While the precise function of CD8 alpha alpha homodimer expression on peripheral T cells is uncertain, recent evidence indicates that it facilitates survival and differentiation of lymphocytic choriomeningitis virus (LCMV)-specific memory CD8 alpha beta T cell precursors in vivo. Here, we show that the CD8 alpha alpha homodimer is also transiently up-regulated on influenza A virus-specific CD8 alpha beta T cells after infection in vivo, temporally correlating with increased levels of the memory T cell development- and survival-related molecules IL-7R alpha and Bcl-2, respectively. Unlike with LCMV, however, deletion of the CD8 alpha alpha enhancer I does not abrogate CD8 alpha alpha homodimer expression or manifest a significant impact on the generation of virus-specific, functional effector and central memory T cells in influenza A virus infection.
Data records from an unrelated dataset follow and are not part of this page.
(* ===== verification/ClientTrackers.v ===== *)
(** * What the client keeps track of

    Models the small stores that the sessions of the bitswap client share or own:
    [client/block_presence_manager.rs], [client/session_interest_manager.rs],
    [client/session/cid_queue.rs], [client/session/session_wants.rs],
    [client/session/sent_want_blocks_tracker.rs] and
    [client/session/peer_response_tracker.rs].  Each operation holds the lock of its
    store for its whole body, so it is one step.  The random numbers are arguments. *)

From stdpp Require Import prelude gmap fin_maps.
From Stdlib Require Import ZArith Lia.
From S2P Require Import Prelude Cids.
Local Open Scope Z_scope.

(** [BlockPresenceManager], [SessionInterestManager], [SentWantBlocksTracker] and
    [PeerResponseTracker]: the maps behind their locks *)
Abbreviation Presence := (gmap Cid (gmap PeerId bool)).
Abbreviation Interests := (gmap Cid (gmap Z bool)).
Abbreviation SentWantBlocks := (gmap PeerId (gset Cid)).
Abbreviation Responses := (gmap PeerId Z).

(** ** Which peer has which block *)

Section presence.
Context `{Ids}.


Definition update_block_presence (peer : PeerId) (present : bool) (presence : Presence) (key : Cid) : Presence :=
  let entry := default ∅ (presence !! key) in
  match entry !! peer with
  | Some true => <[key := entry]> presence
  | _ => <[key := <[peer := present]> entry]> presence
  end.

(** [BlockPresenceManager::receive_from] *)
Definition bpm_receive_from (peer : PeerId) (haves dont_haves : list Cid) (presence : Presence) : Presence :=
  foldl (update_block_presence peer false) (foldl (update_block_presence peer true) presence haves) dont_haves.

Definition peer_has_block (peer : PeerId) (cid : Cid) (presence : Presence) : bool :=
  match presence !! cid with
  | Some l => match l !! peer with Some have => have | None => false end
  | None => false
  end.
Definition peer_does_not_have_block (peer : PeerId) (cid : Cid) (presence : Presence) : bool :=
  match presence !! cid with
  | Some l => match l !! peer with Some have => negb have | None => false end
  | None => false
  end.

Fixpoint all_dont_have_loop (ps : gmap PeerId bool) (peers : list PeerId) : bool :=
  match peers with
  | [] => true
  | peer :: peers =>
      match ps !! peer with
      | Some true => false
      | Some false => all_dont_have_loop ps peers
      | None => false
      end
  end.
Definition all_dont_have (presence : Presence) (peers : list PeerId) (key : Cid) : bool :=
  match presence !! key with
  | Some ps => all_dont_have_loop ps peers
  | None => false
  end.
Definition all_peers_do_not_have_block (peers : list PeerId) (keys : list Cid) (presence : Presence) : list Cid :=
  filter (λ key, all_dont_have presence peers key = true) keys.

Definition bpm_remove_keys (keys : list Cid) (presence : Presence) : Presence :=
  foldl (λ m key, delete key m) presence keys.
Definition bpm_has_key (cid : Cid) (presence : Presence) : bool := bool_decide (is_Some (presence !! cid)).
End presence.

(** ** Which session is interested in which block *)

Section interest.
Context `{Multiformats} `{HashOrder}.


Definition record_session_interest (session : Z) (keys : list Cid) (wants : Interests) : Interests :=
  foldl (λ wants key, <[key := <[session := true]> (default ∅ (wants !! key))]> wants) wants keys.

(** [remove_session]: the keys that no session is interested in anymore are
    returned *)
Definition sim_remove_session (session : Z) (wants : Interests) : Interests * list Cid :=
  let left := delete session <$> wants in
  let deleted := filter (λ key, left !! key = Some ∅) (hm_keys left) in
  (foldl (λ m key, delete key m) left deleted, deleted).

Definition remove_session_wants (session : Z) (keys : list Cid) (wants : Interests) : Interests :=
  foldl (λ wants key,
    match wants !! key with
    | Some ss => match ss !! session with
                 | Some true => <[key := <[session := false]> ss]> wants
                 | _ => wants
                 end
    | None => wants
    end) wants keys.

(** One key of the loop of [remove_session_interested] *)
Definition remove_interest (session : Z) (st : Interests * list Cid) (key : Cid) : Interests * list Cid :=
  let '(wants, deleted) := st in
  match wants !! key with
  | Some ss =>
      let ss := delete session ss in
      (<[key := ss]> wants, if decide (ss = ∅) then deleted ++ [key] else deleted)
  | None => st
  end.
Definition remove_session_interested (session : Z) (keys : list Cid) (wants : Interests) : Interests * list Cid :=
  let '(wants, deleted) := foldl (remove_interest session) (wants, []) keys in
  (foldl (λ m key, delete key m) wants deleted, deleted).

(** Whether the session wants the block *)
Definition session_wants_key (session : Z) (wants : Interests) (key : Cid) : bool :=
  match wants !! key with
  | Some ss => default false (ss !! session)
  | None => false
  end.
Definition filter_session_interested (session : Z) (key_sets : list (list Cid)) (wants : Interests)
    : list (list Cid) :=
  filter (λ key, session_wants_key session wants key = true) <$> key_sets.

Definition wanted_keys (blocks : list Block) (wants : Interests) : gset Cid :=
  list_to_set (blocks ≫= λ block,
    match wants !! block_cid block with
    | Some ss => (λ _, block_cid block) <$> filter (λ w, w = true) (hm_values ss)
    | None => []
    end).
Definition split_wanted_unwanted (blocks : list Block) (wants : Interests) : list Block * list Block :=
  let keys := wanted_keys blocks wants in
  (filter (λ b, block_cid b ∈ keys) blocks, filter (λ b, block_cid b ∉ keys) blocks).

Definition interested_sessions (blocks haves dont_haves : list Cid) (wants : Interests) : gset Z :=
  list_to_set ((blocks ++ haves ++ dont_haves) ≫= λ key,
    match wants !! key with Some ss => hm_keys ss | None => [] end).
End interest.

(** ** A queue of CIDs *)

Section cid_queue.
Context `{Ids}.

Record CidQueue := { cq_elements : list Cid; cq_set : gset Cid }.
Definition CidQueue_default : CidQueue := {| cq_elements := []; cq_set := ∅ |}.

(** The loop of [pop] *)
Fixpoint pop_elements (set : gset Cid) (elements : list Cid) : list Cid * option Cid :=
  match elements with
  | [] => ([], None)
  | el :: elements => if decide (el ∈ set) then (elements, Some el) else pop_elements set elements
  end.
Definition cq_pop (q : CidQueue) : CidQueue * option Cid :=
  let '(elements, el) := pop_elements (cq_set q) (cq_elements q) in
  ({| cq_elements := elements; cq_set := cq_set q |}, el).
Definition cq_cids (q : CidQueue) : CidQueue * list Cid :=
  let elements := filter (λ el, el ∈ cq_set q) (cq_elements q) in
  ({| cq_elements := elements; cq_set := cq_set q |}, elements).
Definition cq_push (cid : Cid) (q : CidQueue) : CidQueue :=
  if decide (cid ∈ cq_set q) then q
  else {| cq_elements := cq_elements q ++ [cid]; cq_set := {[cid]} ∪ cq_set q |}.
Definition cq_remove (cid : Cid) (q : CidQueue) : CidQueue :=
  {| cq_elements := cq_elements q; cq_set := cq_set q ∖ {[cid]} |}.
Definition cq_has (cid : Cid) (q : CidQueue) : bool := bool_decide (cid ∈ cq_set q).
Definition cq_len (q : CidQueue) : nat := size (cq_set q).
End cid_queue.

(** ** The wants of a session *)

Section session_wants.
Context `{Ids} `{HashOrder}.

Definition LIVE_WANTS_ORDER_GC_LIMIT : Z := 32.

Record SessionWants := {
  to_fetch : CidQueue;
  live_wants : gmap Cid Z;
  live_wants_order : list Cid;
  broadcast_limit : Z
}.

Definition SessionWants_new (limit : Z) : SessionWants :=
  {| to_fetch := CidQueue_default; live_wants := ∅; live_wants_order := []; broadcast_limit := limit |}.

Definition sw_with_fetch (q : CidQueue) (w : SessionWants) : SessionWants :=
  {| to_fetch := q; live_wants := live_wants w; live_wants_order := live_wants_order w;
     broadcast_limit := broadcast_limit w |}.

Definition blocks_requested (new_wants : list Cid) (w : SessionWants) : SessionWants :=
  sw_with_fetch (foldl (λ q cid, cq_push cid q) (to_fetch w) new_wants) w.

(** The loop of [get_next_wants]; [fuel] is the number of elements of the queue,
    of which every iteration takes one. *)
Definition make_live (now : Z) (cid : Cid) (q : CidQueue) (w : SessionWants) : SessionWants :=
  {| to_fetch := q; live_wants := <[cid := now]> (live_wants w);
     live_wants_order := live_wants_order w ++ [cid]; broadcast_limit := broadcast_limit w |}.
Fixpoint next_wants (fuel : nat) (now to_add : Z) (w : SessionWants) (live : gset Cid) : SessionWants * gset Cid :=
  match fuel with
  | O => (w, live)
  | S fuel =>
      if to_add <=? 0 then (w, live) else
      match cq_pop (to_fetch w) with
      | (q, Some cid) => next_wants fuel now (to_add - 1) (make_live now cid q w) ({[cid]} ∪ live)
      | (q, None) => (sw_with_fetch q w, live)
      end
  end.
Definition get_next_wants (now : Z) (w : SessionWants) : SessionWants * gset Cid :=
  let to_add := Int.usize_sub (broadcast_limit w) (Z.of_nat (size (live_wants w))) in
  next_wants (S (length (cq_elements (to_fetch w)))) now to_add w ∅.

Definition want_sent (now : Z) (w : SessionWants) (key : Cid) : SessionWants :=
  if decide (live_wants w !! key = None ∧ cq_has key (to_fetch w) = true)
  then make_live now key (cq_remove key (to_fetch w)) w else w.
Definition wants_sent (now : Z) (keys : list Cid) (w : SessionWants) : SessionWants :=
  foldl (want_sent now) w keys.

Definition is_wanted (key : Cid) (w : SessionWants) : bool :=
  match live_wants w !! key with
  | None => cq_has key (to_fetch w)
  | Some _ => true
  end.

(** One key of the loop of [blocks_received] *)
Definition block_received (now : Z) (st : SessionWants * list Cid * Z) (key : Cid) : SessionWants * list Cid * Z :=
  let '(w, wanted, latency) := st in
  if is_wanted key w then
    ({| to_fetch := cq_remove key (to_fetch w); live_wants := delete key (live_wants w);
        live_wants_order := live_wants_order w; broadcast_limit := broadcast_limit w |},
     wanted ++ [key],
     match live_wants w !! key with
     | Some sent_at => latency + Z.max 0 (now - sent_at)
     | None => latency
     end)
  else st.
Definition blocks_received (now : Z) (keys : list Cid) (w : SessionWants) : SessionWants * list Cid * Z :=
  let '(w, wanted, latency) := foldl (block_received now) (w, [], 0) keys in
  let behind := Int.usize_sub (Z.of_nat (length (live_wants_order w))) (Z.of_nat (size (live_wants w))) in
  (if LIVE_WANTS_ORDER_GC_LIMIT <? behind then
     {| to_fetch := to_fetch w; live_wants := live_wants w;
        live_wants_order := filter (λ key, is_Some (live_wants w !! key)) (live_wants_order w);
        broadcast_limit := broadcast_limit w |}
   else w, wanted, latency).

(** The loop of [prepare_broadcast] *)
Fixpoint broadcast_loop (now limit : Z) (order : list Cid) (live_wants : gmap Cid Z) (live : gset Cid)
    : gmap Cid Z * gset Cid :=
  match order with
  | [] => (live_wants, live)
  | key :: order =>
      match live_wants !! key with
      | Some _ =>
          let live_wants := <[key := now]> live_wants in
          let live := {[key]} ∪ live in
          if Z.of_nat (size live) =? limit then (live_wants, live)
          else broadcast_loop now limit order live_wants live
      | None => broadcast_loop now limit order live_wants live
      end
  end.
Definition prepare_broadcast (now : Z) (w : SessionWants) : SessionWants * gset Cid :=
  let '(lw, live) := broadcast_loop now (broadcast_limit w) (live_wants_order w) (live_wants w) ∅ in
  ({| to_fetch := to_fetch w; live_wants := lw; live_wants_order := live_wants_order w;
      broadcast_limit := broadcast_limit w |}, live).

Definition sw_cancel_pending (keys : list Cid) (w : SessionWants) : SessionWants :=
  sw_with_fetch (foldl (λ q key, cq_remove key q) (to_fetch w) keys) w.

(** [random_live_want]; [i] is the random index. *)
Definition random_live_want (i : nat) (w : SessionWants) : option Cid :=
  if decide (live_wants w = ∅) then None else hm_keys (live_wants w) !! i.
Definition has_live_wants (w : SessionWants) : bool := negb (bool_decide (live_wants w = ∅)).
End session_wants.

(** ** Want-blocks that were sent, and the ranking of peers *)

Section trackers.
Context `{Ids}.

Definition add_sent_want_blocks_to (peer : PeerId) (keys : list Cid) (t : SentWantBlocks) : SentWantBlocks :=
  <[peer := foldl (λ s key, {[key]} ∪ s) (default ∅ (t !! peer)) keys]> t.
Definition have_sent_want_block_to (peer : PeerId) (cid : Cid) (t : SentWantBlocks) : bool :=
  match t !! peer with Some cids => bool_decide (cid ∈ cids) | None => false end.

Definition received_block_from (from : PeerId) (t : Responses) : Responses :=
  <[from := Int.usize_add (default 0 (t !! from)) 1]> t.
Definition get_peer_count (peer : PeerId) (t : Responses) : Z := default 1 (t !! peer).

(** [choose]: [exceeds c total] is the outcome of the comparison
    [counted > rnd] for a peer up to which [c] of [total] blocks were counted. *)
Fixpoint choose_loop (exceeds : Z → Z → bool) (total counted : Z) (peers : list PeerId) (t : Responses)
    : option PeerId :=
  match peers with
  | [] => None
  | peer :: peers =>
      let counted := counted + get_peer_count peer t in
      if exceeds counted total then Some peer else choose_loop exceeds total counted peers t
  end.
Definition choose (exceeds : Z → Z → bool) (peers : list PeerId) (t : Responses) : option PeerId :=
  match peers with
  | [] => None
  | _ =>
      let total := sum_z ((λ p, get_peer_count p t) <$> peers) in
      match choose_loop exceeds total 0 peers t with
      | Some peer => Some peer
      | None => last peers
      end
  end.
End trackers.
These results demonstrate that the role of CD8 alpha alpha in the generation of antiviral CD8 T cell memory is complex, presumably because various viral stimuli differentially regulate CD8 alpha alpha expression. Further studies are needed to define those ligands that induce CD8 alpha alpha on T cells during acute viral infections, and the general relevance of this process to memory T cell formation.